Christian Aristotelian cosmos

Predecessors

Philolaus (c. 480–385 BCE) described an astronomical system within which a Central Fire (different from the Sun) occupied the centre of the universe, and a counter-Earth, the Earth, Moon, the Sun itself, planets, and stars all revolved around it, in this order outward from the centre.[86] Heraclides Ponticus (387–312 BCE) proposed that the world rotates on its axis.[87] Aristarchus of Samos (c. 310 BCE – c. 230 BCE) was the primary to advance a theory that the planet orbited the sun.[88] Further mathematical details of Aristarchus' heliocentric system were found out around 150 BCE by the Hellenistic astronomer Seleucus of Seleucia. Though Aristarchus' original text has been lost, a reference in Archimedes' book The Sand Reckoner (Archimedis Syracusani Arenarius & Dimensio Circuli) describes a piece by Aristarchus during which he advanced the heliocentric model.

Geocentric (Ptolemaic system) v/s Heliocentric model of universe

Classical astronomy followed principles established by Aristotle. According to 16^th century cosmology, formulated by the Alexandrian astronomer and mathematician Potelmy, it is assumed that Earth is stationary and at the center of the universe. The sun, moon, stars, planets and other celestial bodies all orbited Earth. 

Copernicus felt that Ptolomy’s theory was incorrect. Copernicus decided that he could achieve his goal only through a heliocentric model. He thereby created an idea of a universe during which the distances of the planets from the sun bore an immediate relationship to the dimensions of their orbits. All his observations of the heaven were made using naked eye. He didn’t had the tools to prove his theories.Copernicus’s heliocentric idea was very controversial at that time; nevertheless, it had been the beginning of a change within the way the planet was viewed, and Copernicus came to be seen as the initiator of the Scientific Revolution.

 In his hand-written book Commentariolus - The Little Commentary he put forward his new vision of the Universe. He thought people should shift from geocentric model to heliocentric model of the universe. 
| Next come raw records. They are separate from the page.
(** Two parts: one separator, between a left and a right part without. *)
Lemma split_two s sep :
  length (split s sep) = 2%nat <->
  exists lhs rhs, s = lhs ++ sep :: rhs /\ (sep ∉ lhs) /\ (sep ∉ rhs).
Proof.
  induction s as [|c s IH]; simpl.
  - split; [done|]. intros (lhs & rhs & H & _). by destruct lhs.
  - case_decide as E.
    + subst c. simpl. split.
      * intros H. exists [], s. split; [done|]. split; [apply not_elem_of_nil|].
        apply split_length_one. lia.
      * intros (lhs & rhs & H & Hl & Hr). destruct lhs as [|x lhs].
        -- simpl in H. injection H as ->. apply split_length_one in Hr. lia.
        -- simpl in H. injection H as <- _. exfalso. apply Hl. by left.
    + pose proof (split_nonempty s sep) as Hne.
      destruct (split s sep) as [|p ps]; [done|]. simpl in *. rewrite IH. split.
      * intros (lhs & rhs & -> & Hl & Hr). exists (c :: lhs), rhs.
        split; [done|]. split; [|done]. apply not_elem_of_cons. split; [congruence|done].
      * intros (lhs & rhs & H & Hl & Hr). destruct lhs as [|x lhs].
        -- simpl in H. injection H as H _. congruence.
        -- simpl in H. injection H as <- ->. exists lhs, rhs.
           split; [done|]. split; [|done]. apply not_elem_of_cons in Hl. tauto.
Qed.

(** X27.  What [isValidEquation] accepts.  A string passes the format check
    exactly when it is [lhs=rhs] for two strings [lhs] and [rhs] of digits
    and the signs [+ - * /], each of which may be empty; a value that is not
    a string does not pass.  The check does not look at the values of the
    two sides. *)
Theorem isValidEquation_accepts (equation : jsstring) :
  (isValidEquation (Some equation) = true <->
   exists lhs rhs, equation = lhs ++ equalsSign :: rhs /\ isTerm lhs /\ isTerm rhs) /\
  isValidEquation None = false.
Proof.
  split; [|done]. unfold isValidEquation. split.
  - destruct (truthy (Some equation)) eqn:Ht; [|done]. cbn [negb toStr].
    destruct (includes equation equalsSign); [|done]. cbn [negb].
    destruct (test equation) eqn:Htest; [|done]. cbn [negb].
    destruct (length (split equation equalsSign) =? 2)%nat eqn:Hlen; [|done].
    intros _. apply Nat.eqb_eq, split_two in Hlen as (lhs & rhs & -> & Hl & Hr).
    exists lhs, rhs. split; [done|].
    assert (Hall : Forall (fun c => inClass c = true) (lhs ++ equalsSign :: rhs)).
    { unfold test in Htest. destruct (lhs ++ equalsSign :: rhs) as [|y ys]; [done|].
      apply Forall_forall. intros x Hx. apply list_elem_of_In in Hx.
      by apply (proj1 (forallb_forall _ _) Htest). }
    apply Forall_app in Hall as [Hlhs Hrhs]. apply Forall_cons in Hrhs as [_ Hrhs].
    unfold isTerm. split.
    + rewrite Forall_forall in Hlhs |- *. intros c Hc.
      destruct (proj1 (inClass_spec c) (Hlhs c Hc)) as [H|[H|H]]; [tauto|tauto|by subst].
    + rewrite Forall_forall in Hrhs |- *. intros c Hc.
      destruct (proj1 (inClass_spec c) (Hrhs c Hc)) as [H|[H|H]]; [tauto|tauto|by subst].
  - intros (lhs & rhs & Heq & Hl & Hr).
    assert (Hsign : forall s, isTerm s -> equalsSign ∉ s).
    { intros s Hs Hin. unfold isTerm in Hs. rewrite Forall_forall in Hs.
      destruct (Hs _ Hin) as [H|H]; [unfold equalsSign in H; lia|].
      unfold equalsSign in H. rewrite !elem_of_cons, elem_of_nil in H.
      destruct H as [H|[H|[H|[H|[]]]]]; discriminate H. }
    assert (Ht : truthy (Some equation) = true) by (subst; by destruct lhs).
    rewrite Ht. cbn [negb toStr].
    assert (Hinc : includes equation equalsSign = true).
    { subst. unfold includes. apply existsb_exists. exists equalsSign.
      split; [apply in_or_app; right; by left | by apply bool_decide_eq_true_2]. }
    rewrite Hinc. cbn [negb].
    assert (Htest : test equation = true).
    { unfold test. destruct equation as [|y ys] eqn:E; [by destruct lhs|].
      rewrite Heq. apply forallb_forall. intros c Hc. apply inClass_spec.
      apply in_app_or in Hc as [Hc|[<-|Hc]].
      - unfold isTerm in Hl. rewrite Forall_forall in Hl.
        apply list_elem_of_In in Hc. destruct (Hl c Hc); tauto.
      - tauto.
      - unfold isTerm in Hr. rewrite Forall_forall in Hr.
        apply list_elem_of_In in Hc. destruct (Hr c Hc); tauto. }
    rewrite Htest. cbn [negb].
    assert (Hlen : length (split equation equalsSign) = 2%nat).
    { apply split_two. exists lhs, rhs. split; [done|]. split; by apply Hsign. }
    by rewrite Hlen.
Qed.

End EquationFormatFacts.

(** ** The status of the letters *)

Section LetterStatusFacts.
Import Scoring Props ScoreProps ScoreProps2 LetterStatus.
Variable toLowerCase : jsstring -> jsstring.

Lemma noteCell_lookup m letter st c :
  noteCell m letter (Some st) !! c
  = if decide (letter = c) then upd (m !! c) st else m !! c.
Proof.
  unfold noteCell, upd. destruct (decide (letter = c)) as [->|Hne].
  - destruct st; repeat case_decide; by rewrite ?lookup_insert_eq.
  - destruct st; repeat case_decide; by rewrite ?lookup_insert_ne.
Qed.

Lemma noteGuess_spec guess : forall result m,
  (length guess <= length result)%nat ->
  exists m', noteGuess guess result m = Some m' /\
             forall c, m' !! c = foldl upd (m !! c) (seen c guess result).
Proof.
  induction guess as [|letter guess IH]; intros result m Hlen.
  - exists m. by destruct result.
  - destruct result as [|cell result]; [simpl in Hlen; lia|].
    cbn [noteGuess seen].
    destruct (IH result (noteCell m letter (Some (status cell)))) as (m' & Hm' & Hc);
      [simpl in Hlen; lia|].
    exists m'. split; [done|]. intros c. rewrite Hc, foldl_app, noteCell_lookup.
    by case_decide.
Qed.

Lemma noteGuess_throws guess : forall result m,
  (length result < length guess)%nat -> noteGuess guess result m = None.
Proof.
  induction guess as [|letter guess IH]; intros result m Hlen; [simpl in Hlen; lia|].
  destruct result as [|cell result]; [done|]. cbn [noteGuess]. apply IH.
  simpl in Hlen. lia.
Qed.

Lemma noteResult_noteGuess guess : forall result m,
  (length guess <= length result)%nat ->
  noteGuess guess result m = Some (noteResult guess result m).
Proof.
  induction guess as [|letter guess IH]; intros result m Hlen; [done|].
  destruct result as [|cell result]; [simpl in Hlen; lia|].
  cbn [noteGuess noteResult head tail fmap option_fmap option_map]. apply IH.
  simpl in Hlen. lia.
Qed.

Lemma wordScore_length guess target :
  length (Utils.checkGuess toLowerCase guess target Utils.word)
  = length (toLowerCase target).
Proof.
  unfold Utils.checkGuess, twoPass.
  pose proof (firstPass_length false (fun _ => None) (toLowerCase target) 0
                (toLowerCase guess) ∅) as H.
  destruct (firstPass _ _ _ _ _ _) as [result freq]. simpl in H.
  by rewrite secondPass_length.
Qed.

(** X28.  The two ways to the status of the letters agree.  When no guess
    is longer than the folded target, [getLetterStatus] returns what
    [getLetterStatusFromResults] returns on the results of the word scorer
    for these guesses; a guess longer than the folded target makes
    [getLetterStatus] throw, which the other function never does. *)
Theorem letter_status_from_results_agrees (guesses : list jsstring) (target : jsstring) :
  (Forall (fun guess => (length guess <= length (toLowerCase target))%nat) guesses ->
   getLetterStatus toLowerCase guesses target
   = Some (getLetterStatusFromResults guesses
             (List.map (fun guess => Utils.checkGuess toLowerCase guess target Utils.word)
                       guesses))) /\
  (Exists (fun guess => (length (toLowerCase target) < length guess)%nat) guesses ->
   getLetterStatus toLowerCase guesses target = None).
Proof.
  unfold getLetterStatus, getLetterStatusFromResults. generalize initialStatus.
  induction guesses as [|guess rest IH]; intros m.
  - split; [done|]. intros H. by apply Exists_nil in H.
  - cbn [guessesLoop resultsLoop List.map head tail default].
    destruct (IH (noteResult guess (Utils.checkGuess toLowerCase guess target Utils.word) m))
      as [IH1 IH2].
    destruct (le_lt_dec (length guess) (length (toLowerCase target))) as [Hle|Hlt].
    + rewrite noteResult_noteGuess by (by rewrite wordScore_length).
      split.
      * intros H. apply Forall_cons in H as [_ H]. by apply IH1.
      * intros H. apply Exists_cons in H as [H|H]; [lia|]. by apply IH2.
    + rewrite noteGuess_throws by (by rewrite wordScore_length).
      split; [|done]. intros H. apply Forall_cons in H as [H _]. lia.
Qed.

End LetterStatusFacts.

Section KeyboardFacts.
Import Scoring Props ScoreProps ScoreProps2 LetterStatus.
Variable toLowerCase : jsstring -> jsstring.

Lemma initialStatus_lookup c :
  initialStatus !! c = if bool_decide (c ∈ alphabet) then Some Unknown else None.
Proof.
  unfold initialStatus.
  assert (Hgen : forall ls (m : gmap codeunit Value),
            foldl (fun m l => <[l := Unknown]> m) m ls !! c
            = if bool_decide (c ∈ ls) then Some Unknown else m !! c).
  { induction ls as [|l ls IH]; intros m; cbn [foldl].
    - case_bool_decide as H; [by apply elem_of_nil in H|done].
    - rewrite IH. destruct (decide (c ∈ ls)) as [Hin|Hnin].
      + rewrite (bool_decide_eq_true_2 (c ∈ ls)) by done.
        rewrite (bool_decide_eq_true_2 (c ∈ l :: ls)); [done | by right].
      + rewrite (bool_decide_eq_false_2 (c ∈ ls)) by done.
        destruct (decide (l = c)) as [->|Hne].
        * rewrite lookup_insert_eq.
          rewrite (bool_decide_eq_true_2 (c ∈ c :: ls)); [done | by left].
        * rewrite lookup_insert_ne by done.
          rewrite (bool_decide_eq_false_2 (c ∈ l :: ls)); [done|].
          apply not_elem_of_cons. split; [congruence|done]. }
  rewrite Hgen. by rewrite lookup_empty.
Qed.

Lemma guessesLoop_spec (target : jsstring) c guesses : forall m,
  Forall (fun guess => (length guess <= length (toLowerCase target))%nat) guesses ->
  exists m', guessesLoop toLowerCase guesses target m = Some m' /\
             m' !! c
             = foldl upd (m !! c)
                 (flat_map (fun guess =>
                              seen c guess
                                (Utils.checkGuess toLowerCase guess target Utils.word))
                           guesses).
Proof.
  induction guesses as [|guess rest IH]; intros m Hlen.
  - by exists m.
  - apply Forall_cons in Hlen as [Hg Hrest]. cbn [guessesLoop flat_map].
    destruct (noteGuess_spec guess
                (Utils.checkGuess toLowerCase guess target Utils.word) m)
      as (m1 & Hm1 & Hc); [by rewrite wordScore_length|].
    rewrite Hm1. destruct (IH m1 Hrest) as (m' & Hm' & Hc').
    exists m'. split; [done|]. by rewrite Hc', foldl_app, Hc.
Qed.

(** The best status met wins. *)
Lemma best_fold (L : list Status) : forall v,
  foldl upd v L
  = if decide (correct ∈ L) then Some Correct
    else if decide (present ∈ L)
         then (if decide (v = Some Correct) then v else Some Present)
         else if decide (absent ∈ L)
              then (if decide (v = Some Unknown) then Some Absent else v)
              else v.
Proof.
  induction L as [|st L IH]; intros v.
  - simpl. repeat case_decide; try done;
      match goal with H : _ ∈ [] |- _ => by apply elem_of_nil in H end.
  - cbn [foldl]. rewrite IH. unfold upd.
    destruct st; repeat case_decide; try done;
      repeat match goal with
             | H : _ ∈ _ :: _ |- _ => apply elem_of_cons in H as [H|H]
             | H : ~ (_ ∈ _ :: _) |- _ => apply not_elem_of_cons in H as [? ?]
             end; try done; try congruence.
Qed.

Lemma seen_elem c st guess : forall result,
  st ∈ seen c guess result <->
  exists i x, guess !! i = Some c /\ result !! i = Some x /\ status x = st.
Proof.
  induction guess as [|letter guess IH]; intros result.
  - simpl. split; [by intros H%elem_of_nil|]. by intros (i & x & H & _).
  - destruct result as [|cell result].
    + simpl. split; [by intros H%elem_of_nil|]. by intros (i & x & _ & H & _).
    + cbn [seen]. rewrite elem_of_app, IH. split.
      * intros [H|(i & x & H1 & H2 & H3)].
        -- case_decide; [|by apply elem_of_nil in H].
           apply list_elem_of_singleton in H. exists 0%nat, cell. by subst.
        -- by exists (S i), x.
      * intros (i & x & H1 & H2 & H3). destruct i as [|i].
        -- left. simpl in H1, H2. injection H1 as ->. injection H2 as ->.
           rewrite decide_True by done. by apply list_elem_of_singleton.
        -- right. by exists i, x.
Qed.

Lemma unmatchedInGuess_pos c target : forall guess i t,
  guess !! i = Some c -> target !! i = Some t -> t <> c ->
  (1 <= unmatchedInGuess c guess target)%nat.
Proof.
  induction target as [|t0 target IH]; intros guess i t Hg Ht Hne; [done|].
  cbn [unmatchedInGuess]. destruct i as [|i].
  - simpl in Ht. injection Ht as ->. destruct guess as [|g guess]; [done|].
    simpl in Hg. injection Hg as ->. simpl.
    rewrite bool_decide_eq_true_2, bool_decide_eq_false_2 by done. simpl. lia.
  - destruct guess as [|g guess]; [done|]. simpl in Hg, Ht.
    specialize (IH guess i t Hg Ht Hne). simpl. lia.
Qed.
Copernicus cited Aristarchus of Samos in an early unpublished manuscript of De Revolutionibus (which still survives), though he removed the reference from his final published manuscript.

Copernicus was probably aware that Pythagoras's system involved a moving Earth. The Pythagorean system was mentioned by Aristotle.

Copernicus owned a replica of Giorgio Valla's De expetendis et fugiendis rebus, including a translation of Plutarch's relation to Aristarchus's heliostaticism.

In Copernicus' dedication of On the Revolutions to Pope Paul III—which Copernicus hoped would dampen criticism of his heliocentric theory by "babblers... completely unaware of [astronomy]"—the book's author wrote that, in rereading all of philosophy, within the pages of Cicero and Plutarch he had found references to those few thinkers who dared to maneuver the planet "against the standard opinion of astronomers and almost against wisdom."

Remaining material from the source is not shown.